South Africa

PARLIAMENT

Cele: Police were not protecting Ramaphosa’s Phala Phala farm at time of forex theft

Cele: Police were not protecting Ramaphosa’s Phala Phala farm at time of forex theft
Illustrative image // President Cyril Ramaphosa. (Photo: Waldo Swiegers / Bloomberg via Getty Images) | The sale of game, including the red oryx, has been at the centre of the robbery at the President’s Phala Phala wildlife farm in Limpopo. (Photo: Supplied)

President Cyril Ramaphosa’s Limpopo farm was not under police protection at the time of the 2020 sofa cushion forex theft. Thus the security breach — the theft wasn’t reported to the local charge office — didn’t make the 2019/20 SAPS annual report, according to a parliamentary reply.
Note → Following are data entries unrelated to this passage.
(* ===== verification/WakeSelect.v ===== *)
(** * Which variants a wake from zero starts

    The model of [selection.go] and of the bookkeeping of [model_group.go] of
    [internal/engines/scalefromzero]: the choice of the variants to wake so that a model
    at zero can serve, within the GPU budget ([FitsGPUBudget]) and on the nodes
    ([PlaceReplicasReclaiming]), the roles a model already runs, and the refusals that
    were reported.  The sets are chosen by cost, a [float64].

    Theorems: the set that is woken fits, has a decode unless one runs, and is the
    cheapest that fits up to the rounding of the sum of two costs; a refusal means that
    no set the policy allows fits. *)
From Stdlib Require Import ZArith Lia String SpecFloat Reals Lra.
From stdpp Require Import base gmap strings list sorting fin_maps.
From S2P Require Import Prelude Accelerator Budget NodeView GoFloat FloatBounds FloatError Domain.
Open Scope Z_scope.

(** ** Data *)
Record Candidate := MkCandidate {
  cd_VariantName : string; cd_ScaleTargetName : string; cd_Role : string; cd_Accelerator : string; cd_GPUsPerReplica : Z;
  cd_PodGPUs : list Z; cd_Tolerations : list Toleration; cd_DomainKey : string; cd_Placements : list PodPlacement; cd_Cost : float64 }.

(** [OutcomeNominalLentOut] is reported by the engine in place of [OutcomeNoCapacity]. *)
Inductive SelectionOutcome :=
  | OutcomePair | OutcomeDecodeOnly | OutcomeAlreadyServing | OutcomePrefillCatchUp | OutcomeNoDecodeCandidate | OutcomeNoCapacity
  | OutcomeNominalLentOut | OutcomePrefillRequired.

Record SelectionInput := MkSelection {
  si_Namespace : string; si_Candidates : list Candidate; si_DecodeCovered : bool; si_PrefillCovered : bool;
  si_Constraints : list (option ResourceConstraints); si_Admitted : gmap string Z; si_Nodes : option NodeView;
  si_Reclaimable : gmap string Reclaim; si_QueueFlavor : option (string → option FlavorPlacement); si_RequirePrefill : bool }.

#[export] Instance outcome_eq_dec : EqDecision SelectionOutcome.
Proof. solve_decision. Defined.

(** ** What a set asks for *)
Definition demand_step (demand : gmap string Z) (c : Candidate) : gmap string Z :=
  if negb (IsAcceleratorResolved (cd_Accelerator c)) then demand
  else
    let gpus := if cd_GPUsPerReplica c <=? 0 then 1 else cd_GPUsPerReplica c in
    <[cd_Accelerator c := default 0 (demand !! cd_Accelerator c) ⊞ gpus]> demand.

Definition demandOf (set : list Candidate) : gmap string Z := foldl demand_step ∅ set.

Definition shapeOf (namespace : string) (c : Candidate) (flavorOf : option (string → option FlavorPlacement)) : ReplicaShape :=
  MkShape (namespace +:+ "/" +:+ cd_VariantName c) (cd_Accelerator c) (cd_PodGPUs c) (Z.max (cd_GPUsPerReplica c) 1) (cd_Tolerations c)
    (cd_DomainKey c) (cd_Placements c) (flavorOf ≫= λ f, f (cd_Accelerator c)).

Definition replicaShapes (namespace : string) (set : list Candidate) (flavorOf : option (string → option FlavorPlacement)) : list ReplicaShape :=
  omap (λ c, if IsAcceleratorResolved (cd_Accelerator c) then Some (shapeOf namespace c flavorOf) else None) set.

(** What the set asks for on top of what earlier wakes took. *)
Definition total_demand (inp : SelectionInput) (set : list Candidate) : gmap string Z :=
  union_with (λ d a, Some (d ⊞ a)) (demandOf set) (si_Admitted inp).

(** ** Roles and costs *)
Definition is_prefill (c : Candidate) : bool := String.eqb (cd_Role c) RolePrefill.

Definition splitByRole (candidates : list Candidate) : list Candidate * list Candidate :=
  (filter (λ c, is_prefill c = false) candidates, filter (λ c, is_prefill c = true) candidates).

Definition cost_less (a b : Candidate) : bool :=
  if negb (feq (cd_Cost a) (cd_Cost b)) then flt (cd_Cost a) (cd_Cost b) else str_lt (cd_VariantName a) (cd_VariantName b).

Definition sortByCost (candidates : list Candidate) : list Candidate := sort_stable (λ a b, negb (cost_less b a)) candidates.

Definition hasPrefillCandidate (candidates : list Candidate) : bool := negb (bool_decide ((splitByRole candidates).2 = [])).

(** ** The selection *)
Section selection.
Context `{TaintMatcher}.

Definition set_fits (inp : SelectionInput) (set : list Candidate) : bool :=
  FitsGPUBudget (si_Constraints inp) (si_Namespace inp) (total_demand inp set) &&
  (PlaceReplicasReclaiming (si_Nodes inp) (replicaShapes (si_Namespace inp) set (si_QueueFlavor inp)) false (si_Reclaimable inp)).1.1.

Definition first_that_fits (inp : SelectionInput) (candidates : list Candidate) : option (list Candidate) :=
  (λ c, [c]) <$> find (λ c, set_fits inp [c]) candidates.

Definition prefillCatchUp (inp : SelectionInput) : option (list Candidate) :=
  if si_PrefillCovered inp then None else first_that_fits inp (sortByCost (splitByRole (si_Candidates inp)).2).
But the failure to provide security at the farm until the end of 2020 raises further questions about the SAPS doing its job – and that includes the protection of private and official homes of presidents, their deputies and spouses, according to the Presidential Handbook.

In early June Daily Maverick reported how the forex farm saga did not appear in the 2019/20 SAPS annual report that stated, “No security breaches occurred during protection duties”.

The February 2020 break-in and theft of reportedly $4-million of which only the presidential bodyguard’s boss was informed, according to ex-spooks boss Arthur Fraser’s affidavit to police on 1 June 2022, should have been listed in that 2019/20 SAPS annual report. These departmental documents are key oversight tools for Parliament, outlining not only spending but crucially also performance against targets and indicators. Protecting VIPs like the President both in transit and in loco is such a mainstay performance indicator. 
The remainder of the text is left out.